For Shigeta, walking about during the COVID-induced pause on commercial activity meant noticing the landscaping in a Target parking lot or how mighty tree branches go unperturbed by the pandemic’s massive toll on human life. The artist responded by centering nature in scenes where crowds have now returned, transforming mundane sidewalk scenes through his back-to-basics studies. The sensuousness of thick bushes and brushwork thrusting out from behind park fences or regal trees and weedy flowers (that perhaps went untended during the lockdown), get their glow-up in neon greens and yellows, vibrant lavenders, oranges, and pinks. Against faded brick tenements turned lavender-blue, impossibly catching the light of a lone fenced-in bush turned purple, the artist colors his vignettes in a downtown Pop-art palette but with shadows and textures mimicking silkscreen woodcuts to illuminate a literal concrete jungle. Here, we are in direct confrontation with musings on a world forever changed, but one that nonetheless remains easily recognizable. One viewer even returned to the gallery when they excitedly recognized the site of the escaping bush in A night (2021).

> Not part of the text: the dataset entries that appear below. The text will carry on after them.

(** ** Behaviours found on the way *)

(** [C40] A reservation leaks at a full queue: over a least-connections balancer the
    target is selected before the request meets the queue, and a request the queue
    refuses leaves its reservation behind, though it was answered 429 and nothing was
    sent. *)
Theorem queue_refusal_leaks `{U : Unicode} {C : Type} `{HC : Cache C} ParseTime (env : Env) (req : Request)
    (s : World C leastConnectionsBalancer) (st : lcState) (cfg : QueueConfig) :
  rp_balancer (proxy s) = mkLC [st] false -> handler (proxy s) = Some cfg -> cacheOn (proxy s) = false ->
  allowedMethods (proxy s) = None -> Path (rURL req) <> "/healthz" ->
  in_i64 (activeConnections st) -> in_i64 (pendingSelections st) ->
  (forall n, queue_outcome env n = Rejected) ->
  let '(w, s') := ServeHTTP ParseTime env newWriter req s in
  wStatus w = Some 429 /\ sent s' = sent s
  /\ targetStates (rp_balancer (proxy s')) = [add_pending 1 st].
Proof.
  intros Hb Hh Hon Ha Hp Hact Hpen Hq.
  assert (Hpick : forall g, lc_Pick g (mkLC [st] false) false = (Some (upstreamURL st), mkLC [add_pending 1 st] false)).
  { intros g. pose proof (lc_Pick_spec g (mkLC [st] false) false) as Hs.
    assert (Hok : lc_ok (mkLC [st] false)) by (by intros st' ->%list_elem_of_singleton).
    specialize (Hs Hok). destruct (lc_Pick g (mkLC [st] false) false) as [[u|] b'].
    - destruct Hs as ([|i] & st' & Hi & <- & _ & -> & _); [|done]. by injection Hi as <-.
    - destruct Hs as [_ Hall]. by specialize (Hall 0%nat st eq_refl). }
  unfold ServeHTTP, bind at 1, now, ask. change (Path (rURL (with_start _ req))) with (Path (rURL req)).
  rewrite bool_decide_false by done. unfold bind at 1, get. cbn [proxy with_ticks]. rewrite Ha. cbn [method_refused].
  unfold bind at 1. pose proof (law_preview (fun i => http_get env (S (ticks s) + i)%nat) (rp_balancer (proxy s))) as Hpv.
  unfold pick at 1. cbn [ticks proxy with_ticks].
  destruct (Pick (fun i => http_get env (S (ticks s) + i)%nat) (rp_balancer (proxy s)) true) as [o b].
  cbn [snd] in Hpv. subst b. unfold bind at 1, get. cbn. rewrite Hon. unfold bind at 1, ret. cbn [fst snd].
  unfold miss_phase, bind at 1, pick. cbn. rewrite Hb, Hpick. unfold bind at 1, ensureRequestID.
  case_bool_decide; unfold bind, now, ask, log, call_handler, bind, get, ask, ret; cbn; rewrite Hh, Hq; done.
Qed.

I was delighted to see planted flowers in Tulip Garden (2020), with their blooms playing at being wild outside instead of cut into the domesticated bouquets of other pandemic-era studies. These cityscape branches, buds, and bushes delight us, in part, because of how their frames work to hold the pictures like individually wrapped pieces of incongruously shaped hard sweets. With well-formed separations between inside and outside, mixing wholes and parts with technical bravado, and frames constructed in wood painted pink or in buffed-down aluminum, Shigeta allows each work the spatial depth needed to break both thematic uniformity and the regional color specificity expected of “nature scenes,” while also allowing our attention to play between the spring blooming outdoors and the pop-star hues within the picture plane.

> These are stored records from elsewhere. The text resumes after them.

(* ===== verification/Middleware.v ===== *)
(** * Logging of the upstream server: [internal/log/logUpstream.go]

    The handlers that wrap the server's: [WithRequestID] and [WithRequestLogging].  A
    handler is written for any response writer ([Writer]), so that it can run behind
    [loggingResponseWriter], which is one; [WriterMorphism] says that a view of one
    writer as another commutes with every operation. *)
From S2P Require Import Prelude GoStrings GoTime GoNet Metrics Log.
#[local] Open Scope Z_scope.
#[local] Open Scope handler_scope.

(** ** Response writers as an interface *)

Class Writer (W : Type) := {
  w_header : W -> Header;
  w_with_header : Header -> W -> W;     (* changing the header map *)
  w_WriteHeader : Z -> W -> W;
  w_Write : string -> W -> W;           (* all bytes are taken *)
}.

#[export] Instance ResponseWriter_Writer : Writer ResponseWriter := {|
  w_header := wHeader;
  w_with_header := wWithHeader;
  w_WriteHeader := WriteHeader;
  w_Write := Write;
|}.

Definition w_Set `{Writer W} (k v : string) (w : W) : W := w_with_header (hSet (w_header w) k v) w.
Definition w_Error `{Writer W} (msg : string) (code : Z) (w : W) : W :=
  let h := hDel (w_header w) "Content-Length" in
  let h := hSet h "Content-Type" "text/plain; charset=utf-8" in
  let h := hSet h "X-Content-Type-Options" "nosniff" in
  w_Write (msg +:+ newline) (w_WriteHeader code (w_with_header h w)).
Definition w_NotFound `{Writer W} (w : W) : W := w_Error "404 page not found" 404 w.

(** *** [loggingResponseWriter] *)

Record LoggingWriter (W : Type) := mkLW {
  lw_inner : W;
  statusCode : Z;
  bytesWritten : Z;
  respPreview : string;
  respMaxPreview : Z;
}.
Arguments mkLW {W}. Arguments lw_inner {W}. Arguments statusCode {W}. Arguments bytesWritten {W}.
Arguments respPreview {W}. Arguments respMaxPreview {W}.

Section LoggingWriter.
Context `{Writer W}.

Definition lw_WriteHeader (code : Z) (w : LoggingWriter W) : LoggingWriter W :=
  mkLW (w_WriteHeader code (lw_inner w)) code (bytesWritten w) (respPreview w) (respMaxPreview w).

Definition lw_preview (b : string) (w : LoggingWriter W) : string :=
  if (0 <? respMaxPreview w) && (str_len (respPreview w) <? respMaxPreview w) then
    let remaining := respMaxPreview w - str_len (respPreview w) in
    if 0 <? remaining then
      let copyLen := if remaining <? str_len b then remaining else str_len b in
      respPreview w +:+ str (take (Z.to_nat copyLen) (bytes b))
    else respPreview w
  else respPreview w.

Definition lw_Write (b : string) (w : LoggingWriter W) : LoggingWriter W :=
  let code := if statusCode w =? 0 then 200 else statusCode w in
  mkLW (w_Write b (lw_inner w)) code (wrap_i64 (bytesWritten w + str_len b)) (lw_preview b w)
       (respMaxPreview w).

#[export] Instance LoggingWriter_Writer : Writer (LoggingWriter W) := {|
  w_header := fun w => w_header (lw_inner w);
  w_with_header := fun h w => mkLW (w_with_header h (lw_inner w)) (statusCode w) (bytesWritten w)
                                   (respPreview w) (respMaxPreview w);
  w_WriteHeader := lw_WriteHeader;
  w_Write := lw_Write;
|}.
End LoggingWriter.

(** ** State and environment *)

(** The state of the wrapped handlers, and what the wrappers use. *)
Record LogWorld (S : Type) := mkLogWorld {
  app_state : S;
  app_log : LogState;
  app_counter : Z;               (* requestCounter, int64 *)
  app_metrics : list Call;
  app_ticks : nat;
}.
Arguments mkLogWorld {S}. Arguments app_state {S}. Arguments app_log {S}. Arguments app_counter {S}.
Arguments app_metrics {S}. Arguments app_ticks {S}.

Record AppEnv := mkAppEnv {
  app_clock : nat -> Z;
  log_env : LogEnv;
  partial_read : string;         (* the bytes a failing body yields before it fails *)
}.

Section Middleware.
Context `{U : Unicode} `{F : Format} {S : Type}.
Variable env : AppEnv.
Abbreviation World := (LogWorld S).

Definition app_now : M World Z := fun w =>
  (app_clock env (app_ticks w),
   mkLogWorld (app_state w) (app_log w) (app_counter w) (app_metrics w) (Datatypes.S (app_ticks w))).
Definition on_log (f : LogState -> LogState) : M World unit := fun w =>
  (tt, mkLogWorld (app_state w) (f (app_log w)) (app_counter w) (app_metrics w) (app_ticks w)).
Definition on_metrics (l : list Call) : M World unit := fun w =>
  (tt, mkLogWorld (app_state w) (app_log w) (app_counter w) (app_metrics w ++ l) (app_ticks w)).
Definition next_counter : M World Z := fun w =>
  let n := wrap_i64 (app_counter w + 1) in
  (n, mkLogWorld (app_state w) (app_log w) n (app_metrics w) (app_ticks w)).

Definition emit (level : string) (labels : gmap string string) (line : string) : M World unit :=
  let! t := app_now in on_log (Emit (log_env env) t level "upstream" labels line).

Definition Handler (W : Type) : Type := W -> Request -> M World W.
(** A handler that works with any response writer. *)
Definition AnyHandler : Type := forall W, Writer W -> Handler W.

(** *** [WithRequestID] *)

(** The value of [X-Upstream], trimmed. *)
Definition upstream_name (h : Header) : string :=
  let v := TrimSpace (hGet h "X-Upstream") in if bool_decide (v = "") then "unknown" else v.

This exhibition really snaps and soars by way of innovation happening at the edges proposed and juxtaposed between the two painters. Shigeta’s modestly sized paintings show what he saw while staying close to home. But the use of skewed grids and subtle curvature of both plane and frames is where the works require longer, subtle glances between shapes and color combinations. Reflecting on Kant’s take on our experience of beauty in nature, Derrida writes: “The tulip is beautiful only on the edge of this cut without adherence. But in order for the cut to appear—and it can still do so only by its edging—the interrupted finality must show itself, both as finality and as interrupture—as edging … The tulip is exemplary of the sans of the pure cut.”1
In this ongoing reevaluation at the edges of the medium, the question or rejection of painting’s limitations highlight why we do not get over what is arguably the most conservative of the fine arts. The cues towards that reevaluation happen slowly, through conversation over the breaks from or ongoing celebration of canonical expectations. Together, Blackwell and Shigeta ask us to touch the colors and crack up genres to resituate the temporality of the eternal (already an artificial horizon for human beings) and to reorient the cut between nature and artifice.
- Jacques Derrida, The Truth in Painting, trans. Geoff Bennington and Ian McLeod, (Chicago: University of Chicago Press, 1987), 88–89.